Task item: Hunt for the word "AttributeError" across the entries below, copying each line that holds it.

*** Dataset records Section Begins ***

(** [file.lower().endswith(video_extensions)] *)
Definition is_video_name (file : string) : bool :=
  existsb (ends_with (lower file)) video_extensions.

(** ** The ffmpeg command line *)

(** The dict [compression_options] that [compress_video_api] builds (lines
    273-284), with the types it stores; a key may be absent, and
    [process_video_async] reads every key with [.get]. *)
Record compression_options := CompressionOptions {
  opt_target_size_mb : option Z;
  opt_codec : option string;
  opt_crf : option Z;
  opt_preset : option string;
  opt_audio_bitrate : option string;
  opt_max_width : option Z
}.

(** [["-vf", f"scale='min({max_width},iw)':-2"]] under [if max_width:];
    an absent width and the integer 0 are both false. *)
Definition scale_args (max_width : option Z) : list string :=
  match max_width with
  | Some w =>
      if bool_decide (w ≠ 0%Z)
      then ["-vf"; "scale='min(" ++ pretty w ++ ",iw)':-2"]
      else []
  | None => []
  end.

(** The command of [process_video_async] (api_server.py lines 133-158). *)
Definition server_command (input_path output_path : string)
    (o : compression_options) : list string :=
  (["ffmpeg"; "-i"; input_path]
   ++ scale_args (opt_max_width o)
   ++ ["-c:v"; default "libx265" (opt_codec o);
       "-crf"; pretty (default 28%Z (opt_crf o));
       "-preset"; default "medium" (opt_preset o)]
   ++ ["-c:a"; "aac"; "-b:a"; default "128k" (opt_audio_bitrate o)]
   ++ (if bool_decide (opt_codec o = Some "libx265")
       then ["-x265-params"; "log-level=error"] else [])
   ++ ["-y"; output_path])%list.

(** The command of [compress_video] (video_compressor.py lines 94-118). *)
Definition cli_command (input_path output_path : string) (codec : string)
    (crf : Z) (preset audio_bitrate : string) (max_width : option Z)
    : list string :=
  (["ffmpeg"; "-i"; input_path]
   ++ scale_args max_width
   ++ ["-c:v"; codec; "-crf"; pretty crf; "-preset"; preset]
   ++ ["-c:a"; "aac"; "-b:a"; audio_bitrate]
   ++ (if bool_decide (codec = "libx265")
       then ["-x265-params"; "log-level=error"] else [])
   ++ ["-y"; output_path])%list.

(** ** The file list of the batch GUI ([batch_compress.py]) *)

(** [os.path.join(a, b)] on POSIX paths. *)
Definition path_join (a b : string) : string :=
  match b with
  | String "/" _ => b
  | _ =>
      if bool_decide (a = "") || ends_with a "/" then a ++ b
      else a ++ String "/" b
  end.
(** ** Regular expressions: [re.search] under [(?i)]

    The constructs the appendix pattern is written with, and the
    backtracking search of the [re] module for them: alternatives are
    tried in the order of the engine (a greedy repetition first takes
    all it can, an optional part is first tried, then skipped) and the
    first way that reaches the end of the pattern is the match. *)

(** Lower-casing of the engine under [(?i)] for 8-bit patterns: the
    ASCII letters only. *)
Definition sre_lower (c : ascii) : ascii :=
  let n := nat_of_ascii c in
  if (65 <=? n) && (n <=? 90) then ascii_of_nat (n + 32) else c.

Definition ci_eqb (a b : ascii) : bool := Ascii.eqb (sre_lower a) (sre_lower b).

(** [$] without the MULTILINE flag: the end of the string, or just
    before a newline that ends the string. *)
Definition at_end (s : str) : bool :=
  match s with
  | [] => true
  | [c] => Ascii.eqb c newline
  | _ => false
  end.

Module re.

Inductive regex :=
| Eps                       (* the empty pattern *)
| Chr (c : ascii)           (* a literal character *)
| PlusNot (c : ascii)       (* [^c]+ *)
| Cat (r1 r2 : regex)       (* r1 r2 *)
| Opt (r : regex)           (* (?:r)? *)
| Group (r : regex)         (* (r), the group 1 *)
| Eol.                      (* $ *)

(** A match object: the text of group 1, or [None] when the group took
    no part in the match. *)
Definition match_object := option str.

(** [run r k s g] matches [r] at the front of [s], with [g] the group
    captured so far, and hands what is left of [s] to [k], which
    matches the rest of the pattern; when [k] fails the next
    alternative of [r] is tried. *)
Fixpoint run (r : regex) (k : str -> option str -> option match_object)
    (s : str) (g : option str) : option match_object :=
  match r with
  | Eps => k s g
  | Chr c =>
      match s with
      | x :: s' => if ci_eqb c x then k s' g else None
      | [] => None
      end
  | PlusNot c =>
      (fix more (s : str) : option match_object :=
         match s with
         | [] => None
         | x :: s' =>
             if ci_eqb c x then None
             else match more s' with
                  | Some m => Some m
                  | None => k s' g
                  end
         end) s
  | Cat r1 r2 => run r1 (fun s' g' => run r2 k s' g') s g
  | Opt r1 =>
      match run r1 k s g with
      | Some m => Some m
      | None => k s g
      end
  | Group r1 =>
      run r1 (fun s' _ => k s' (Some (firstn (List.length s - List.length s') s))) s g
  | Eol => if at_end s then k s g else None
  end.

(** [re.match]: the pattern at the front of [s]. *)
Definition match_ (r : regex) (s : str) : option match_object :=
  run r (fun _ g => Some g) s None.

(** [re.search]: the pattern at the first position, from the left, at
    which it matches. *)
Fixpoint search (r : regex) (s : str) : option match_object :=
  match match_ r s with
  | Some m => Some m
  | None =>
      match s with
      | [] => None
      | _ :: s' => search r s'
      end
  end.

(** A string of literal characters as a pattern. *)
Fixpoint literal (s : str) : regex :=
  match s with
  | [] => Eps
  | c :: s' => Cat (Chr c) (literal s')
  end.

End re.

(** ** The appendix of a file name *)

(** [cls.ext_regex], as [_pre_init_] sets it for each registered class
    (none of the three brings one of its own):
    [r'(?i)\.%s(?:-([^\.]+))?$' % cls.ext].  The extensions are plain
    letters, so the pattern is: a dot, the letters of [ext], optionally
    a dash and one or more characters other than a dot, captured, and
    the end. *)
Definition ext_regex (cls : Format) : re.regex :=
  re.Cat (re.Chr dot)
    (re.Cat (re.literal (ext cls))
       (re.Cat (re.Opt (re.Cat (re.Chr dash) (re.Group (re.PlusNot dot))))
          re.Eol)).

(** [LoaderProto.get_ext_appendix] *)
Definition get_ext_appendix (cls : Format) (file_name : option str) : option str :=
  if str_truthy file_name then
    match file_name with
    | Some f =>
        match re.search (ext_regex cls) f with
        | Some (Some g) => if str_truthy (Some g) then Some g else None
        | _ => None
        end
    | None => None
    end
  else None.

(** ** Exceptions and outcomes *)

(** The exception classes the source names or its built-ins raise; the
    string is [str(e)].  [OtherError] stands for any other class. *)
Inductive exn :=
| AttributeError (msg : str)
| TypeError (msg : str)
| ValueError (msg : str)
| IOError (msg : str)
| YAMLError (msg : str)
| ExpatError (msg : str) (code lineno offset : Z)
| NotImplementedError (msg : str)
| OtherError (msg : str).

Definition exn_str (e : exn) : str :=
  match e with
  | AttributeError m | TypeError m | ValueError m | IOError m
  | YAMLError m | ExpatError m _ _ _ | NotImplementedError m | OtherError m => m
  end.
(** * Retail dashboard: the analytics of the Reports page and the sale recorder

    A shallow embedding of [src/pages/Reports.tsx] (the [analytics] memo and
    the filters it is built on) and of [handleSubmit] in
    [src/pages/Sales.tsx], followed by the properties of the aggregation
    engine.

    Conventions of the embedding.
    - Monetary amounts, quantities and stock levels are exact rationals
      ([Q]); equality of computed amounts is [Qeq] ([==]).  Rounding and
      overflow of IEEE doubles are outside the model.
    - A division is the JavaScript one: it is total and yields [NaN] or an
      infinity on a zero divisor, so that a guard in front of it means
      something.
    - An instant is the millisecond time value of a valid [Date] ([Z]).
      Local time is UTC shifted by a fixed offset [tz] (milliseconds).
    - A JavaScript object used as a dictionary is the list of its own
      entries in enumeration order. *)

From Stdlib Require Import ZArith QArith List String Ascii Bool Lia Sorted.
From Stdlib Require Import DecimalString.
From Stdlib Require Import Qround Permutation.
Import ListNotations.

Set Implicit Arguments.

(* ------------------------------------------------------------------ *)
(** ** JavaScript numbers *)

Module JsNumber.

Inductive number : Type :=
| Fin (q : Q)
| PosInf
| NegInf
| NaN.

Definition Qlt_bool (a b : Q) : bool := negb (Qle_bool b a).

Definition neg (a : number) : number :=
  match a with
  | Fin q => Fin (- q)
  | PosInf => NegInf
  | NegInf => PosInf
  | NaN => NaN
  end.

Definition add (a b : number) : number :=
  match a, b with
  | NaN, _ | _, NaN => NaN
  | Fin x, Fin y => Fin (x + y)
  | PosInf, NegInf | NegInf, PosInf => NaN
  | PosInf, _ | _, PosInf => PosInf
  | NegInf, _ | _, NegInf => NegInf
  end.

Definition sub (a b : number) : number := add a (neg b).

(** The infinity of the sign of [q]; [NaN] for zero. *)
Definition signed_inf (positive : bool) (q : Q) : number :=
  if Qeq_bool q 0 then NaN
  else if Bool.eqb positive (Qlt_bool 0 q) then PosInf else NegInf.
(** X7. An empty buffer is a valid batch for every positive sample
    count: the call returns no chunk, copies nothing and leaves the
    [next_chunk] link unset, yet registers [num_samples] samples of 0
    bytes in the receiver's indexes, whatever the receiver already
    holds and whatever the recursion limit. *)
Theorem extend_empty_buffer depth self ns sh (h : heap) c :
  h !! self = Some c -> constructed c -> next_chunk c = None -> has_space c = true ->
  0 < ns -> sh <> [] ->
  exists p,
    extend depth self [] ns sh false h = (<[self := p]> h, Return []) /\
    data p = data c /\ next_chunk p = None /\
    max_data_bytes p = max_data_bytes c /\
    index_shape_encoder p = index_shape_encoder c ++ [(sh, ns)] /\
    index_byte_range_encoder p = index_byte_range_encoder c ++ [(0, ns)].
Proof.
  intros Hc Hw Hn Hs Hns Hsh.
  assert (Hlt : (self < length h)%nat) by (eapply lookup_lt_Some; eauto).
  exists (with_headers sh ns (len (@nil byte)) c).
  rewrite (extend_first_eq _ _ _ _ _ _ c) by (done || apply Zmod_0_l).
  rewrite (extend_leftover_empty_buffer _ _ _ _ _
             (with_headers sh ns (len (@nil byte)) c));
    [|by apply list_lookup_insert_eq|done..].
  repeat split; done.
Qed.

Lemma extend_empty_buffer_witness :
  let c := chunk_holding 100 (buffer_of_len 40) in
  exists p,
    extend 0 0%nat [] 3 [7] false [c] = (<[0%nat := p]> [c], Return []) /\
    data p = data c /\ next_chunk p = None /\
    max_data_bytes p = max_data_bytes c /\
    index_shape_encoder p = index_shape_encoder c ++ [([7], 3)] /\
    index_byte_range_encoder p = index_byte_range_encoder c ++ [(0, 3)].
Proof.
  apply (extend_empty_buffer 0 0%nat 3 [7]
           [chunk_holding 100 (buffer_of_len 40)]
           (chunk_holding 100 (buffer_of_len 40)));
    try reflexivity; discriminate.
Defined.

(** ** Any call *)

Lemma headers_step_keeps self n ns sh (lo : bool) (h h0 : heap) c r :
  (if negb lo then _update_headers self n ns sh else ret tt) h = (h0, r) ->
  h !! self = Some c ->
  exists c0, h0 !! self = Some c0 /\ same_payload c c0.
Proof.
  intros Hh Hc. destruct lo; cbn [negb] in Hh.
  - inversion Hh; subst. exists c. by split.
  - apply _update_headers_inv in Hh as [-> | (c1 & c0 & Hc1 & Hsame & ->)].
    + exists c. by split.
    + exists c0. assert (c1 = c) as -> by congruence.
      split; [|done]. apply list_lookup_insert_eq. eapply lookup_lt_Some; eauto.
Qed.

Lemma fill_step_keeps self buf (h0 h1 : heap) c0 r :
  _fill self buf h0 = (h1, r) -> h0 !! self = Some c0 ->
  max_data_bytes c0 <> 0 ->
  exists k c1, r = Return k /\ h1 !! self = Some c1 /\
    next_chunk c1 = next_chunk c0 /\ max_data_bytes c1 = max_data_bytes c0.
Proof.
  intros Hf Hc0 HM. rewrite _fill_eq, Hc0 in Hf.
  rewrite (proj2 (Z.eqb_neq _ 0)) in Hf by done. cbn zeta in Hf.
  destruct (_ =? _); inversion Hf; subst.
  - eexists _, (set_data _ c0). split; [done|]. split; [|done].
    apply list_lookup_insert_eq. eapply lookup_lt_Some; eauto.
  - by eexists _, c0.
Qed.

(** The receiver's link after a call that returned. *)
Lemma extend_return_next depth self buf ns sh lo (h h' : heap) cs :
  extend depth self buf ns sh lo h = (h', Return cs) ->
  exists p, h' !! self = Some p /\ next_chunk p = head cs.
Proof.
  rewrite extend_eq. intros H.
  apply bind_inv in H as [(h1 & c & Hd & H) | (e & _ & [=])].
  apply deref_inv in Hd as [-> [(c' & Hc & [= <-]) | [_ [=]]]].
  destruct (next_chunk c) eqn:Hn; [by inversion H|].
  destruct (negb (has_space c)) eqn:Hs; [by inversion H|].
  apply bind_inv in H as [(h0 & [] & Hh & H) | (e & _ & [=])].
  destruct (headers_step_keeps _ _ _ _ _ _ _ _ _ Hh Hc)
    as (c0 & Hc0 & (HM0 & _ & _ & Hn0)).
  apply bind_inv in H as [(h2 & k & Hf & H) | (e & _ & [=])].
  assert (Hf' := Hf). rewrite _fill_eq, Hc0 in Hf'.
  destruct (max_data_bytes c0 =? 0) eqn:HMz; [by inversion Hf'|].
  apply Z.eqb_neq in HMz.
  destruct (fill_step_keeps _ _ _ _ _ _ Hf Hc0 HMz)
    as (k' & c1 & _ & Hc1 & Hn1 & _).
  destruct (len buf <=? k).
  { inversion H; subst. exists c1. split; [done|]. cbn. congruence. }
  apply bind_inv in H as [(h3 & child & Hsp & H) | (e & _ & [=])].
  apply _spawn_child_chunk_inv in Hsp
    as [[_ [e [=]]] | (c1' & Hc1' & _ & [= ->] & ->)].
  destruct depth as [|depth]; [by inversion H|].
  apply bind_inv in H as [(h4 & cs' & He & H) | (e & _ & [=])].
  inversion H; subst.
  assert (Hself : (<[self := set_next_chunk (Some (length h2)) c1']>
                     (h2 ++ [Chunk_new (max_data_bytes c1')])) !! self
                  = Some (set_next_chunk (Some (length h2)) c1')).
  { apply list_lookup_insert_eq. rewrite length_app.
    assert (self < length h2)%nat by (eapply lookup_lt_Some; eauto). lia. }
  destruct (extend_heap_grows _ _ _ _ _ _ _ _ _ He _ _ Hself)
    as (p & Hp & _ & _ & Hnext & _).
  exists p. split; [done|]. by apply Hnext.
Qed.
(** * SizeSync: the fit scoring of the recommendations page

    A shallow embedding of the fit-scoring code of the recommendations page
    (the component [Recommendations] and its helpers): [calculateFitStatus],
    the table [FABRIC_EASE_CONFIGS], the loop that builds
    [measurementComparisons], [deriveActualConfidence], and the
    size-comparison view with its [fitDetails], [overallFit] and range
    text; and of the number field [NumberInput] of the profile form.

    Modelling choices.
    - A JavaScript number is [NaN], an infinity, or a finite binary64 value.
      A finite value is written [Finite q] with a rational q and is the
      finite binary64 value nearest to q, so that a decimal of the source,
      such as 0.95, is written as it stands.  Differences and products are
      rounded to nearest, ties to even, and overflow to an infinity;
      comparisons, [Math.floor], [Math.ceil] and [toFixed] act on the exact
      binary64 values.  Negative zero is identified with zero.
    - A string is a [string] of ASCII characters; case conversion acts on
      the letters a-z and A-Z, and the statements about keys are for keys of
      ASCII characters.
    - An object read by key is the list of its own properties together with
      the members every object literal inherits from [Object.prototype].
    - A property read on [undefined] throws; the code that can throw returns
      an [option], [None] being the exception. *)

From Stdlib Require Import ZArith QArith Qround Qabs Qpower Bool List Ascii String.
From Stdlib Require Import Lia Lqa Permutation.
From Stdlib Require Import Decimal DecimalString DecimalN DecimalZ.
Import ListNotations.
(** ** The script does not fail on a well-typed table *)

Lemma index_of_lt (c : string) (cols : list string) (j : nat) :
  index_of c cols = Some j -> j < List.length cols.
Proof.
  revert j. induction cols as [|x xs IH]; simpl; intros j H; [discriminate|].
  destruct (String.eqb c x); [inversion H; lia|].
  destruct (index_of c xs) as [k|]; [|discriminate].
  inversion H. specialize (IH k eq_refl). lia.
Qed.

Lemma homogeneous_incl (l l' : list value) :
  homogeneous l = true -> incl l' l -> homogeneous l' = true.
Proof.
  intros H Hi. apply homogeneous_spec. intros a b Ha Hb.
  apply (proj1 (homogeneous_spec l) H); now apply Hi.
Qed.

Lemma well_typed_column (df : DataFrame) (c : string) (j : nat) :
  well_typed df = true -> index_of c (columns df) = Some j ->
  homogeneous (dropna (map (cell_at j) (rows df))) = true.
Proof.
  unfold well_typed. rewrite forallb_forall. intros H Hj. apply H.
  apply in_seq. apply index_of_lt in Hj. lia.
Qed.

Lemma sorted_unique_total (df : DataFrame) (c : string) :
  well_typed df = true -> In c (columns df) ->
  exists o, sorted_unique df c = Ok o.
Proof.
  intros Hw Hc. destruct (index_of_In _ _ Hc) as [j Hj].
  unfold sorted_unique, column. rewrite Hj. simpl. unfold sorted.
  rewrite (homogeneous_incl (dropna (map (cell_at j) (rows df)))).
  - eexists. reflexivity.
  - now apply (well_typed_column df c).
  - intros v Hv. now apply In_unique.
Qed.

*** Dataset records Section Ends ***

Output for this exercise:
| AttributeError (msg : str)
  | AttributeError m | TypeError m | ValueError m | IOError m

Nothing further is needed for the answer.